On Thursday, Golden State Warriors head coach Steve Kerr, when asked about human rights in China, actually tried to suggest a moral equivalence between an admittedly less-than-perfect American system of government and a Communist regime that operates concentration camps, imprisons dissidents and violently cracks down on democratic protest.
But the NBA-wide genuflecting to China is just one disturbing example of a much larger problem as U.S. companies have wiped Taiwan off their maps, erased Tibetan characters from American films, and expelled or cut ties with anyone who dared suggest that democracy is better than China’s one-party rule, and that liberty is better than living in an authoritarian surveillance state. These corporate chicken-hearts include: Apple, American Airlines, Blizzard Entertainment, Coach, Delta Air Lines, Disney, ESPN, Gap, Marriott, Nike, Ray-Ban, Tiffany, Vans, and Viacom.
That’s only a partial list, but it does at least hint at the disgraceful scale of the rot. Can this really be "the land of the free and the home of the brave”?
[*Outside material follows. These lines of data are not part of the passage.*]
(* ===== verification/BootOrder.v ===== *)
(** * The boot order of services

    The depth-first sort of [init_system.rs] computes a topological order of the services exactly when
    there is one, whatever order the hash map is traversed in, and [dependents_of] the services that
    need a given one, directly or not, in an order in which they can be stopped. *)

From S2P Require Import Prelude InitSystem.
From stdpp Require Import pretty.
#[local] Open Scope Z_scope.

(** ** Sorting and deduplication *)

Lemma elem_of_dedup l x : x ∈ dedup l ↔ x ∈ l.
Proof.
  induction l as [|y l IH]; [done|]. cbn. destruct l as [|z l]; [done|].
  case_bool_decide as Hyz; [|set_solver]. subst z. rewrite IH. set_solver.
Qed.

Lemma elem_of_sort_names l x : x ∈ sort_names l ↔ x ∈ l.
Proof. unfold sort_names. by rewrite merge_sort_Permutation. Qed.

(** Sorting forgets the order it is given. *)
Lemma sort_names_perm l l' : l ≡ₚ l' → sort_names l = sort_names l'.
Proof.
  intros Hp. unfold sort_names. apply (Sorted_unique String.le); try apply Sorted_merge_sort, _.
  by rewrite !merge_sort_Permutation.
Qed.

Implicit Types (svcs : gmap string ServiceState) (a b name : string).

(** [a] starts after [b]: both are services, and [a] names [b] or [b] wants to be before [a]. *)
Definition starts_after svcs a b : Prop :=
  ∃ sa sb, svcs !! a = Some sa ∧ svcs !! b = Some sb ∧
    (b ∈ dc_requires (sd_dependencies (ss_def sa)) ∨ b ∈ dc_wants (sd_dependencies (ss_def sa)) ∨
     b ∈ dc_after (sd_dependencies (ss_def sa)) ∨ a ∈ dc_before (sd_dependencies (ss_def sb))).

(** ** The depth-first search *)

Record order_ok svcs (order : list string) : Prop := {
  oo_nodup : NoDup order;
  oo_services a : a ∈ order → is_Some (svcs !! a);
  oo_closed l1 a l2 b : order = l1 ++ a :: l2 → starts_after svcs a b → b ∈ l1 }.

(** [stack] holds the services whose visit is under way, the latest first. *)
Record topo_ok svcs (stack : list string) (st : TopoState) : Prop := {
  to_order : order_ok svcs (tp_order st);
  to_visited : tp_visited st = list_to_set (tp_order st);
  to_visiting : tp_visiting st = list_to_set stack;
  to_stack : NoDup stack;
  to_known a : a ∈ stack → is_Some (svcs !! a);
  to_open a : a ∈ stack → a ∉ tp_order st }.

(** Each service of the stack starts after the one visited from it. *)
Fixpoint linked svcs (stack : list string) name : Prop :=
  match stack with
  | [] => True
  | parent :: stack => starts_after svcs parent name ∧ linked svcs stack parent
  end.

Lemma linked_tc svcs stack name a : linked svcs stack name → a ∈ stack → tc (starts_after svcs) a name.
Proof.
  revert name. induction stack as [|p stack IH]; intros name; cbn; [set_solver|].
  intros [Hp Hl] [->|Ha]%elem_of_cons; [by constructor|]. eapply tc_r; [|done]. by apply IH.
Qed.

Lemma stack_bound svcs stack :
  NoDup stack → (∀ a, a ∈ stack → is_Some (svcs !! a)) → (length stack <= size svcs)%nat.
Proof.
  intros Hnd Hk. rewrite <- size_dom, <- (size_list_to_set (C:=gset string) stack) by done.
  apply subseteq_size. intros a. rewrite elem_of_list_to_set, elem_of_dom. apply Hk.
Qed.

(** What a search step that was asked for [names] establishes. *)
Definition search_post svcs (stack names : list string) (st : TopoState)
    (r : option (result InitError TopoState)) : Prop :=
  match r with
  | Some (Ok st') =>
      topo_ok svcs stack st' ∧ tp_order st `prefix_of` tp_order st' ∧
      ∀ a, a ∈ names → is_Some (svcs !! a) → a ∈ tp_order st'
  | Some (Err e) => ∃ a, e = CircularDependency a ∧ tc (starts_after svcs) a a
  | None => False
  end.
The heirs of Patrick Henry and Thomas Paine, of Gettysburg and Antietam, of Frederick Douglass and the Rev. Martin Luther King Jr., of Anzio and Omaha Beach, are using their hard-won freedom to help China hide plain facts from public view: that the Chinese regime is authoritarian and abusive; that it oppresses Tibet and herds religious minorities into reeducation camps; that it is stamping out what remains of liberal institutions in Hong Kong and would like to do the same to the free and independent nation of Taiwan as soon as enough major powers agree to look the other way.
Those business “leaders” who have tacitly endorsed Chinese policy are too afraid of losing their access to China’s 1.4 billion consumers, or its marvelously cheap and efficient supply chains, to bother about any of that. And in fairness, they do have a duty to protect shareholders’ investments and to increase their value if possible, and therefore arguably have no moral obligation to stand up for liberty.
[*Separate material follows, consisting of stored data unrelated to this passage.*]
Lemma info_sorted l : StronglySorted info_le (merge_sort info_le l).
Proof.
  apply @StronglySorted_merge_sort.
  - intros a b c. unfold info_le. apply (@transitivity _ String.le _).
  - intros a b. unfold info_le. apply (total String.le).
Qed.

(** The runtime of every service forgotten and set by [f]. *)
Definition forget (f : ServiceState → ServiceRuntime) (sys : InitSystem) : InitSystem :=
  mkInit ((λ s, mkState (ss_def s) (f s) (ss_definition_revision s)) <$> services sys) (boot_order sys)
    (allowed_secret_refs sys).

(** A supervisor that starts again with the same definitions gets its state back from the
    persisted rows: restoring what [list_runtime] lists into a system that has forgotten every
    runtime field gives the system the rows were taken from, all the fields of every service
    included; and the rows are listed by name, one per service. *)
Theorem runtime_rows_roundtrip (iter : gmap string ServiceState → list (string * ServiceState))
    (Hiter : ∀ m, iter m ≡ₚ map_to_list m) (f : ServiceState → ServiceRuntime) (sys : InitSystem) :
  restore_runtime (forget f sys) (list_runtime iter sys) = sys ∧
  StronglySorted String.le (ri_name <$> list_runtime iter sys) ∧
  NoDup (ri_name <$> list_runtime iter sys).
Proof.
  assert (Hnames : ri_name <$> list_runtime iter sys ≡ₚ (map_to_list (services sys)).*1).
  { unfold list_runtime. rewrite merge_sort_Permutation, <- list_fmap_compose, Hiter. done. }
  assert (Hnd : NoDup (ri_name <$> list_runtime iter sys)) by (rewrite Hnames; apply NoDup_fst_map_to_list).
  split_and!; [|by apply (StronglySorted_fmap ri_name info_le), info_sorted|done].
  pose proof (restore_graph (forget f sys) (list_runtime iter sys)) as (_ & Hb & Hr).
  assert (Hs : services (restore_runtime (forget f sys) (list_runtime iter sys)) = services sys).
  { apply map_eq. intros n. destruct (services sys !! n) as [s|] eqn:Hn.
    - set (r := mkInfo n (ss_run s) (ss_definition_revision s)).
      assert (Hin : r ∈ list_runtime iter sys) by (apply elem_of_list_runtime; [done|]; eauto).
      rewrite (restore_row _ _ r (mkState (ss_def s) (f s) (ss_definition_revision s)) Hnd Hin)
        by (cbn; by rewrite lookup_fmap, Hn).
      cbn. unfold restored. cbn. rewrite (bool_decide_true (ss_definition_revision s = ss_definition_revision s)) by done.
      cbn. rewrite andb_false_r. by destruct s.
    - rewrite restore_other; [cbn; by rewrite lookup_fmap, Hn|]. rewrite Hnames.
      intros ([n' s] & -> & He%elem_of_map_to_list)%list_elem_of_fmap. cbn in Hn. congruence. }
  destruct (restore_runtime _ _) as [svcs order refs]. cbn in *. subst. by destruct sys.
Qed.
That may be a fundamental indictment of American capitalism, as many have suggested over the past few days. But one can never indict “markets” without implicating millions of co-conspirators: the shareholders and consumers who will keep buying the companies’ shoes and watching their movies and attending their games no matter how eagerly they parrot the Chinese Communist Party line.
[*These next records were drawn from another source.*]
(** ** Installed checks stay, and every allowed pair was allowed *)

Lemma send_frame now w m from to payload :
  let m' := (send to_vec_len now w m from to payload).1 in
  namespace_check m' = namespace_check m ∧ allowed_pairs m' = allowed_pairs m ∧ delegations m' = delegations m.
Proof using Type. cbv zeta. rewrite send_spec. by repeat case_match. Qed.

Lemma deliver_frame now w m from topic payload subs :
  let m' := (deliver now w m from topic payload subs).1 in
  namespace_check m' = namespace_check m ∧ allowed_pairs m' = allowed_pairs m ∧ delegations m' = delegations m.
Proof using Type.
  cbv zeta. revert m. induction subs as [|p subs IH]; intros m; [done|]. rewrite deliver_cons.
  specialize (IH (deliver_one now w m from topic payload p)). destruct (deliver _ _ _ _ _ _ subs) as [m' k].
  cbn [fst] in *. destruct IH as (-> & -> & ->). unfold deliver_one. by case_match.
Qed.

Lemma publish_frame now w m from topic payload subs :
  let m' := (publish to_vec_len now w m from topic payload subs).1 in
  namespace_check m' = namespace_check m ∧ allowed_pairs m' = allowed_pairs m ∧ delegations m' = delegations m.
Proof using Type.
  cbv zeta. unfold publish. destruct (check_payload_bound to_vec_len payload); [|done]. case_match; [done|].
  pose proof (deliver_frame now w m from topic payload subs) as Hd. by destruct (deliver _ _ _ _ _ _ subs).
Qed.

Lemma exec_namespace m e : namespace_check m = true → namespace_check (ipc_exec m e) = true.
Proof using Type.
  intros Hn. destruct e; cbn -[send publish delegate receive complete_delegation]; try done.
  - by rewrite (proj1 (send_frame _ _ _ _ _ _)).
  - unfold receive. by repeat case_match.
  - by rewrite (proj1 (publish_frame _ _ _ _ _ _ _)).
  - unfold delegate. destruct (check_permission m from to); [|done].
    pose proof (send_frame now w m from to (delegation_payload id description)) as Hs.
    destruct (send _ _ _ _ _ _ _) as [m' [u|er]]; cbn in *; destruct Hs as (-> & _); done.
  - unfold complete_delegation. by repeat case_match.
Qed.

(** Permissions are enforced and every pair is one of [pairs]. *)
Definition pairs_within (pairs : list (AgentId * AgentId)) m : Prop :=
  ∃ p, allowed_pairs m = Some p ∧ ∀ x, x ∈ p → x ∈ pairs.

Definition allowed_by e : list (AgentId * AgentId) :=
  match e with IeAllow from to => [(from, to)] | _ => [] end.

Lemma exec_pairs pairs m e : pairs_within pairs m → pairs_within (pairs ++ allowed_by e) (ipc_exec m e).
Proof using Type.
  intros (p & Hp & Hin).
  assert (Hsame : ∀ m', allowed_pairs m' = allowed_pairs m → pairs_within (pairs ++ allowed_by e) m').
  { intros m' Hm'. exists p. rewrite Hm'. split; [done|]. intros x Hx. apply elem_of_app. auto. }
  destruct e; cbn -[send publish delegate receive complete_delegation] in *; try by apply Hsame.
  - exists ∅. split; [done|set_solver].
  - eexists. cbn. rewrite Hp. split; [done|]. intros x. set_solver.
  - eexists. cbn. rewrite Hp. split; [done|]. intros x [_ Hx]%elem_of_filter. apply elem_of_app. auto.
  - apply Hsame, send_frame.
  - apply Hsame. unfold receive. by repeat case_match.
  - apply Hsame, publish_frame.
  - apply Hsame. unfold delegate. destruct (check_permission m from to); [|done].
    pose proof (send_frame now w m from to (delegation_payload id description)) as Hs.
    destruct (send _ _ _ _ _ _ _) as [m' [u|er]]; cbn in *; apply Hs.
  - apply Hsame. unfold complete_delegation. by repeat case_match.
Qed.

Lemma run_pairs pairs m es :
  pairs_within pairs m → pairs_within (pairs ++ concat (allowed_by <$> es)) (foldl ipc_exec m es).
Proof using Type.
  revert pairs m. induction es as [|e es IH]; intros pairs m Hp; cbn; [by rewrite app_nil_r|].
  rewrite app_assoc. by apply IH, exec_pairs.
Qed.

Lemma run_namespace m es : namespace_check m = true → namespace_check (foldl ipc_exec m es) = true.
Proof using Type. revert m. induction es as [|e es IH]; intros m Hn; cbn; [done|]. by apply IH, exec_namespace. Qed.
End history.

(** Over any history in which its mailbox is not replaced, an agent receives exactly the
    messages delivered to it, in the order of their delivery and each once: what it held and what
    was delivered is what it has received and what it still holds.  No mailbox ever holds more than
    256 messages and no more than 256 dead letters are kept. *)
Theorem mailbox_fifo {Value W : Type} `{NamespaceVisibility W} (to_vec_len : Value → option Z)
    (payload_of : TaskId → string → Value) (before es : list (IpcEvent Value W)) (a : AgentId)
    (Ht : traversals_ok to_vec_len payload_of ipc_new (before ++ es)) (Hk : Forall (keeps_mailbox a) es) :
  let m := foldl (ipc_exec to_vec_len payload_of) ipc_new before in
  let m' := foldl (ipc_exec to_vec_len payload_of) m es in
  queue m a ++ deliveries to_vec_len payload_of a m es = receipts to_vec_len payload_of a m es ++ queue m' a ∧
  (length (queue m' a) <= MAILBOX_CAPACITY)%nat ∧ (length (dead_letters m') <= MAX_DEAD_LETTERS)%nat.
Proof.
  assert (Hsplit : ∀ l1 l2 m, traversals_ok to_vec_len payload_of m (l1 ++ l2) →
    traversals_ok to_vec_len payload_of m l1 ∧
    traversals_ok to_vec_len payload_of (foldl (ipc_exec to_vec_len payload_of) m l1) l2).
  { induction l1 as [|e l1 IH]; intros l2 m; cbn; [done|]. naive_solver. }
  destruct (Hsplit _ _ _ Ht) as [Ht1 Ht2]. intros m m'. split; [by apply run_queue|].
  assert (ipc_bounded (@ipc_new Value)).
  { split; [|cbn; lia]. intros b. unfold queue. cbn. rewrite lookup_empty. cbn. lia. }
  destruct (run_bounded to_vec_len payload_of _ es Ht2 (run_bounded to_vec_len payload_of _ before Ht1 H0)) as [Hq Hl].
  split; [apply Hq|apply Hl].
Qed.


(** ** Delegations *)

Section delegations.
Context {Value W : Type} `{NamespaceVisibility W}.
Variable to_vec_len : Value → option Z.
Variable delegation_payload : TaskId → string → Value.

Abbreviation run := (foldl (ipc_exec to_vec_len delegation_payload) ipc_new).

(** The task comes from a delegation that was delivered, and only its assignee has completed it. *)
Definition task_origin (es : list (IpcEvent Value W)) (id : TaskId) (t : DelegatedTask) : Prop :=
  ∃ pre now w post,
    es = pre ++ IeDelegate now w id (dt_from t) (dt_to t) (dt_description t) :: post ∧
    (delegate to_vec_len delegation_payload now w (run pre) id (dt_from t) (dt_to t) (dt_description t)).2
      = Ok id ∧
    (dt_status t = Pending ∨ dt_status t = Completed ∧ IeComplete (dt_to t) id ∈ post).

Lemma origin_snoc es id t e : task_origin es id t → task_origin (es ++ [e]) id t.
Proof using Type.
  intros (pre & now & w & post & -> & Hd & Hs). exists pre, now, w, (post ++ [e]).
  rewrite <- app_assoc. split_and!; [done..|]. set_solver.
Qed.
The rich world is still a much more valuable market for these companies than even 1.4 billion consumers with low to moderate incomes. If the public had ever demanded that they stand up for liberty, they’d have quickly become champions of freedom. But we won’t, so they don’t.
Conservatives similarly have a point when they mock “woke capitalists” who take stands on America’s culture wars while ignoring the vast scale of Chinese human rights abuses. But those critics crying “hypocrisy” are also mostly lining up behind President Trump — that fan of dictators everywhere. Who responded to the Hong Kong protests by saying Beijing had acted “very responsibly” and “Hong Kong is a part of China, they’ll have to deal with that themselves.” If you call them on it, their reply is likely to echo the implicit message from those gutless companies: They have other priorities — in this case, winning the culture wars. In complaining about corporate hypocrisy while embracing their own double standard, they are, in other words, no better than the rest of us.
Much talk in recent days has focused on what the NBA fiasco reveals about capitalism, or about Chinese penetration of U.S. institutions, but the real revelation is about who we are. If there’s any hope, it’s that we’ve met the news with outrage, so we apparently want, and maybe even intend, to be better than that.
And if we do want to be that better nation, the one that believes in liberty and justice for all, then we’ll make one thing clear from now on: Companies can serve either the Chinese Communist Party or the American consumer, but never both.